Don’t Ask. Don’t Tell.

Lately the major issue to reduce the limitations on civil liberties facing homosexuals in this country has been gay marriage and civil unions, but we forget that there are other issues at stake, especially one that is infinitely more important. If we are living in a tolerant society in which everyone has equal rights, why is it that a gay soldier cannot make his or her orientation known? There are events in which spouses are invited to attend, as well as normal office conversations centered around husbands and wives. Why must homosexuals be excluded from these events and discussions? How does that show that we are one of the most tolerant nations in the world? More importantly, why can’t gay and lesbian soldiers enjoy the same freedoms they are fighting for and may die defending?

At Harvard Medical School a group of students gathered to protest the “Don’t ask, Don’t tell” policy of the United States Military. At the military school nearby, any student who engages in homosexual activity, no limited to the act of sex itself, is to be immediately dismissed. It is a major insult to be called gay. But yet, we continue to pretend that we live in a society where all Americans are treated equally.
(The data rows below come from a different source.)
Definition set_item_weight_at (b : crush_bucket) (i w : Z) : res crush_bucket :=
  match b_body b with
  | bucket_list iw sw => iw ← wr iw i w; mret (set_body b (bucket_list iw sw))
  | bucket_tree n nw => nw ← wr nw (crush_calc_tree_node i) w; mret (set_body b (bucket_tree n nw))
  | bucket_straw iw st => iw ← wr iw i w; mret (set_body b (bucket_straw iw st))
  | bucket_straw2 iw => iw ← wr iw i w; mret (set_body b (bucket_straw2 iw))
  | _ => Fault
  end.

(** The loop over the items that the list, tree, straw and straw2 functions
    share; [false] when an addition is unsafe. *)
Fixpoint reweight_items (rec : crush_map -> Z -> res (Z * crush_map)) (pos : Z) (n : nat) (i : Z)
    (m : crush_map) : res (bool * crush_map) :=
  match n with
  | O => mret (true, m)
  | S n =>
    b ← deref_bucket m pos;
    id ← rd (b_items b) i;
    m ← (if id <? 0 then
           _ ← deref_bucket m (-1 - id);
           '(_, m) ← rec m (-1 - id);
           c ← deref_bucket m (-1 - id);
           b ← deref_bucket m pos;
           b ← set_item_weight_at b i (b_weight c);
           put_bucket m pos b
         else mret m);
    b ← deref_bucket m pos;
    w ← item_weight_at b i;
    if crush_addition_is_unsafe (b_weight b) w then mret (false, m)
    else
      m ← put_bucket m pos (set_weight b (u32 (b_weight b + w)));
      reweight_items rec pos n (i + 1) m
  end.

(** [bucket->h.weight = 0], the loop, and the return value. *)
Definition reweight_sum (rec : crush_map -> Z -> res (Z * crush_map)) (m : crush_map) (pos : Z)
    : res (Z * crush_map) :=
  b ← deref_bucket m pos;
  m ← put_bucket m pos (set_weight b 0);
  '(safe, m) ← reweight_items rec pos (Z.to_nat (b_size b)) 0 m;
  mret (if safe : bool then 0 else - ERANGE, m).

Definition crush_reweight_list_bucket := reweight_sum.
Definition crush_reweight_tree_bucket := reweight_sum.
Definition crush_reweight_straw2_bucket := reweight_sum.

Definition crush_reweight_straw_bucket (rec : crush_map -> Z -> res (Z * crush_map)) (m : crush_map)
    (pos : Z) : res (Z * crush_map) :=
  '(r, m) ← reweight_sum rec m pos;
  if negb (r =? 0) then mret (r, m)
  else
    b ← deref_bucket m pos;
    match b_body b with
    | bucket_straw iw straws =>
      straws ← crush_calc_straw pow (straw_calc_version m) (b_size b) iw straws;
      m ← put_bucket m pos (set_body b (bucket_straw iw straws));
      mret (0, m)
    | _ => Fault
    end.

(** [None] for [-ERANGE], else the sum, the number of buckets and of devices. *)
Fixpoint reweight_uniform_items (rec : crush_map -> Z -> res (Z * crush_map)) (pos : Z) (k : nat) (i : Z)
    (sum n leaves : Z) (m : crush_map) : res (option (Z * Z * Z) * crush_map) :=
  match k with
  | O => mret (Some (sum, n, leaves), m)
  | S k =>
    b ← deref_bucket m pos;
    id ← rd (b_items b) i;
    if id <? 0 then
      _ ← deref_bucket m (-1 - id);
      '(_, m) ← rec m (-1 - id);
      c ← deref_bucket m (-1 - id);
      if crush_addition_is_unsafe sum (b_weight c) then mret (None, m)
      else reweight_uniform_items rec pos k (i + 1) (u32 (sum + b_weight c)) (n + 1) leaves m
    else reweight_uniform_items rec pos k (i + 1) sum n (leaves + 1) m
  end.

Definition crush_reweight_uniform_bucket (rec : crush_map -> Z -> res (Z * crush_map)) (m : crush_map)
    (pos : Z) : res (Z * crush_map) :=
  b ← deref_bucket m pos;
  '(r, m) ← reweight_uniform_items rec pos (Z.to_nat (b_size b)) 0 0 0 0 m;
  match r with
  | None => mret (- ERANGE, m)
  | Some (sum, n, leaves) =>
    b ← deref_bucket m pos;
    match b_body b with
    | bucket_uniform item_weight =>
      let item_weight := if leaves <? n then sum / n else item_weight in
      m ← put_bucket m pos (set_weight (set_body b (bucket_uniform item_weight))
                              (u32 (item_weight * b_size b)));
      mret (0, m)
    | _ => Fault
    end
  end.
(* ===== verification/CrushBuilderSpec.v ===== *)
(** * The bucket editor refines a list of weighted items

    A bucket of the uniform, list or straw2 kind stands for a list of items with
    their weights ([entries]).  Adding, removing and adjusting an item are shown
    to be the corresponding operations on that list, on every path, and to keep
    the bucket well formed: the total is the sum of the weights and the prefix
    sums of a list bucket are right. *)

From S2P Require Import Prelude CrushHash CrushLn CrushTypes CrushChoose CrushPerm CrushChooseSpec CrushTree CrushMapper CrushMapSpec CrushBuilder.

(** ** Sums *)

Definition zsum (l : list Z) : Z := foldr Z.add 0 l.

Lemma zsum_app l k : zsum (l ++ k) = zsum l + zsum k.
Proof. induction l; cbn; unfold zsum in *; lia. Qed.

Lemma zsum_nonneg l : Forall is_u32 l -> 0 <= zsum l.
Proof. induction 1; cbn; unfold is_u32, zsum in *; lia. Qed.

Lemma zsum_cons v l : zsum (v :: l) = v + zsum l.
Proof. done. Qed.

Lemma zsum_delete l i w : l !! i = Some w -> zsum (delete i l) = zsum l - w.
Proof.
  revert i. induction l as [| v l IH]; intros [| i] H; [done | done | |].
  - injection H as ->. change (delete 0%nat (w :: l)) with l. rewrite zsum_cons. lia.
  - change (delete (S i) (v :: l)) with (v :: delete i l). rewrite !zsum_cons, (IH i H). lia.
Qed.

Lemma zsum_insert l i w v : l !! i = Some w -> zsum (<[i := v]> l) = zsum l - w + v.
Proof.
  revert i. induction l as [| u l IH]; intros [| i] H; [done | done | |].
  - injection H as ->. change (<[0%nat := v]> (w :: l)) with (v :: l). rewrite !zsum_cons. lia.
  - change (<[S i := v]> (u :: l)) with (u :: <[i := v]> l). rewrite !zsum_cons, (IH i H). lia.
Qed.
17 Responses to “Don’t Ask. Don’t Tell.”

  1. 1 daveawayfromhome
    February 6, 2006 at 7:48 pm

    American attitude towards homosexuals is ridiculous. The Anti-Gay Marriage movement is a perfect example of the irrationality of attitude by the so-called “moral” citizens of this country. If their definition of morality includes excluding people because of their private behavior which affects no one else but consenting adults, then I guess I have no interest in being moral.

  2. 2 United We Lay
    February 6, 2006 at 9:29 pm

    I think the definition of morality needs to be modernized. We have a lot of very old people running congress, on the courts, etc. Many people only look to religion to define morality knowing full well that religion has been doing immoral things for thousands of years.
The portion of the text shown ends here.